Film Review by Jamie Dunn | 07 Mar 2013
Film title: Side Effects
Director: Steven Soderbergh
Starring: Rooney Mara, Jude Law, Catherine Zeta-Jones, Channing Tatum
Release date: 8 Mar
Certificate: 15

So does Steven Soderbergh’s filmmaking career end with a bang or a whimper? Unfortunately it’s closer to the latter. Out of the genre tombola from which the Out of Sight director seems to pick his projects – his last three pictures have been a male stripper dramedy (Magic Mike), an A-list felling disaster movie (Contagion) and a patsy out for revenge yarn (Haywire) – tumbles Side Effects, a ludicrous thriller disguised as a sociopolitical statement on the US pharmaceutical industry.

This is essentially the kind of woman-on-the-edge flick Theresa Russell might have starred in in the mid-80s. Nothing wrong with that, of course, but, as ever, Soderbergh gives the impression he’s embarrassed by his material, using his now overfamiliar bag of artistic tricks – jaunty camera angles, shallow focus, jaundice filters – in an attempt to elevate his shopworn scenarios.

Rooney Mara takes up the bat-shit crazy lady mantle as Emily. Her husband (Tatum) is a Wall Street hotshot who’s recently returned home after a stint in the slammer for insider trading. The other man in Emily’s life is her shrink, Jonathan (Law), who’s feeding her medication to temper the suicidal bouts of depression that have recently manifested following her hubby’s emancipation. Simultaneously Jonathan’s also taking kickbacks from Big Pharma for pushing thier new product.

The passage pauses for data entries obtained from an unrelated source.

Lemma request_due_listed s clk now v o :
  account_is s AcCollecting = true -> v ∈ bvals (vs_vehicles s) -> o ∈ request_dues s v -> o ∈ all_dues s clk now.
Proof.
  intros Hc Hv Ho. unfold all_dues. rewrite Hc. apply elem_of_app. left.
  apply list_elem_of_In, in_concat. exists (request_dues s v).
  split; [apply in_map; by apply list_elem_of_In|by apply list_elem_of_In].
Qed.
Lemma timer_due_listed s clk now v o :
  v ∈ bvals (vs_vehicles s) -> o ∈ timer_dues s clk now v -> o ∈ all_dues s clk now.
Proof.
  intros Hv Ho. unfold all_dues. apply elem_of_app. right. apply elem_of_app. left.
  apply list_elem_of_In, in_concat. exists (timer_dues s clk now v).
  split; [apply in_map; by apply list_elem_of_In|by apply list_elem_of_In].
Qed.
Lemma bget_vals {K V} `{OrdKey K} (k : K) (v : V) m : bget k m = Some v -> v ∈ bvals m.
Proof. intros Hin%bget_elem. by apply (list_elem_of_fmap_2 snd) in Hin. Qed.
Record ProjectionTombstone := MkProjectionTombstone {
  pt_entity : ProjectionDeltaEntity;
  pt_id : Z;
  pt_car_id : Z;
}.

Record ProjectionCarSettingsPatch := MkProjectionCarSettingsPatch {
  sps_car_id : Z;
  sps_settings : ProjectionCarSettings;
}.

Record ProjectionDelta := MkProjectionDelta {
  pdl_binding : ProjectionBinding;
  pdl_sequence : SequenceRange;
  pdl_parent_digest : Sha256Digest;
  pdl_cars : list ProjectionCar;
  pdl_car_settings : list ProjectionCarSettingsPatch;
  pdl_drives : list ProjectionDrive;
  pdl_positions : list ProjectionPosition;
  pdl_charges : list ProjectionCharge;
  pdl_charge_samples : list ProjectionChargeSample;
  pdl_states : list ProjectionState;
  pdl_updates : list ProjectionUpdate;
  pdl_tombstones : list ProjectionTombstone;
}.
#[export] Instance eta_ProjectionDelta : Eta ProjectionDelta := fun r =>
  MkProjectionDelta (pdl_binding r) (pdl_sequence r) (pdl_parent_digest r) (pdl_cars r) (pdl_car_settings r)
    (pdl_drives r) (pdl_positions r) (pdl_charges r) (pdl_charge_samples r) (pdl_states r) (pdl_updates r)
    (pdl_tombstones r).
Definition delta_row_count (d : ProjectionDelta) : result ProjectionPackError Z :=
  count_rows [length (pdl_cars d); length (pdl_car_settings d); length (pdl_drives d); length (pdl_positions d); length (pdl_charges d);
              length (pdl_charge_samples d); length (pdl_states d); length (pdl_updates d); length (pdl_tombstones d)].
Definition delta_is_empty (d : ProjectionDelta) : bool := match delta_row_count d with Ok n => n =? 0 | Err _ => false end.

Record ProjectionDeltaPackRequest := MkProjectionDeltaPackRequest {
  dpr_pack_id : Uuid;
  dpr_snapshot_id : Uuid;
  dpr_ordinal : Z;
  dpr_delta : ProjectionDelta;
}.

(** ** The physical rows of schema 2.2 *)

Inductive ProjectionUnitOfLengthV2_2 := Kilometers | Miles.
Inductive ProjectionUnitOfTemperatureV2_2 := Celsius | Fahrenheit.
Inductive ProjectionUnitOfPressureV2_2 := Bar | Psi.
Inductive ProjectionPreferredRangeV2_2 := Ideal | Rated.
Inductive ProjectionStateStatusV2_2 := SsOnline | SsOffline | SsAsleep.

Definition billing_as_str (b : GeofenceBillingType) : string := match b with PerKwh => "per_kwh" | PerMinute => "per_minute" end.
Definition length_as_str (u : ProjectionUnitOfLengthV2_2) : string := match u with Kilometers => "km" | Miles => "mi" end.
Definition temperature_as_str (u : ProjectionUnitOfTemperatureV2_2) : string := match u with Celsius => "C" | Fahrenheit => "F" end.
Definition pressure_as_str (u : ProjectionUnitOfPressureV2_2) : string := match u with Bar => "bar" | Psi => "psi" end.
Definition range_as_str (r : ProjectionPreferredRangeV2_2) : string := match r with Ideal => "ideal" | Rated => "rated" end.
Definition status_as_str (s : ProjectionStateStatusV2_2) : string :=
  match s with SsOnline => "online" | SsOffline => "offline" | SsAsleep => "asleep" end.

(** The [FromStr] implementations: the value whose label it is. *)
Definition from_label {A} (label : A -> string) (values : list A) (text : string) : option A :=
  find_first (fun v => bool_decide (label v = text)) values.
Definition billing_from_str : string -> option GeofenceBillingType := from_label billing_as_str [PerKwh; PerMinute].
Definition length_from_str : string -> option ProjectionUnitOfLengthV2_2 := from_label length_as_str [Kilometers; Miles].
Definition temperature_from_str : string -> option ProjectionUnitOfTemperatureV2_2 := from_label temperature_as_str [Celsius; Fahrenheit].
Definition pressure_from_str : string -> option ProjectionUnitOfPressureV2_2 := from_label pressure_as_str [Bar; Psi].
Definition range_from_str : string -> option ProjectionPreferredRangeV2_2 := from_label range_as_str [Ideal; Rated].

(** A constrained PostgreSQL [numeric(p,s)]: a scaled integer or NaN; and the bits of a
    [double precision]. *)
Inductive ProjectionFixedNumericV2_2 := FnFinite (value : Z) | FnNaN.
Definition sqlite_parts (n : ProjectionFixedNumericV2_2) : option Z * Z :=
  match n with FnFinite value => (Some value, 0) | FnNaN => (None, 1) end.
Definition optional_fixed_numeric_sqlite_parts (n : option ProjectionFixedNumericV2_2) : option Z * Z :=
  match n with Some value => sqlite_parts value | None => (None, 0) end.
Definition ProjectionFloat64BitsV2_2 : Type := Z.

Record ProjectionGlobalSettingsV2_2 := MkProjectionGlobalSettingsV2_2 {
  gs22_id : Z;
  gs22_unit_of_length : ProjectionUnitOfLengthV2_2;
  gs22_unit_of_temperature : ProjectionUnitOfTemperatureV2_2;
  gs22_unit_of_pressure : ProjectionUnitOfPressureV2_2;
  gs22_preferred_range : ProjectionPreferredRangeV2_2;
  gs22_base_url : option string;
  gs22_grafana_url : option string;
  gs22_language : string;
  gs22_theme_mode : string;
  gs22_inserted_at_pg_us : Z;
  gs22_updated_at_pg_us : Z;
}.

Record ProjectionCarSettingsV2_2 := MkProjectionCarSettingsV2_2 {
  cs22_id : Z;
  cs22_suspend_min : Z;
  cs22_suspend_after_idle_min : Z;
  cs22_req_not_unlocked : bool;
  cs22_free_supercharging : bool;
  cs22_use_streaming_api : bool;
  cs22_enabled : bool;
  cs22_lfp_battery : bool;
}.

According to Side Effects, everyone in the US is medicated; for every malaise there’s a pill. It would be easier to take Soderbergh’s critique of prescription drugs seriously if his film wasn’t itself in need of a solution to its chemical imbalance. Its plotting and tone are schizophrenic, quite frankly, spinning from heartfelt melodrama to man out to clear his name potboiler via sapphic thriller. On this form, a Soderbergh break from filmmaking is just what the doctor ordered.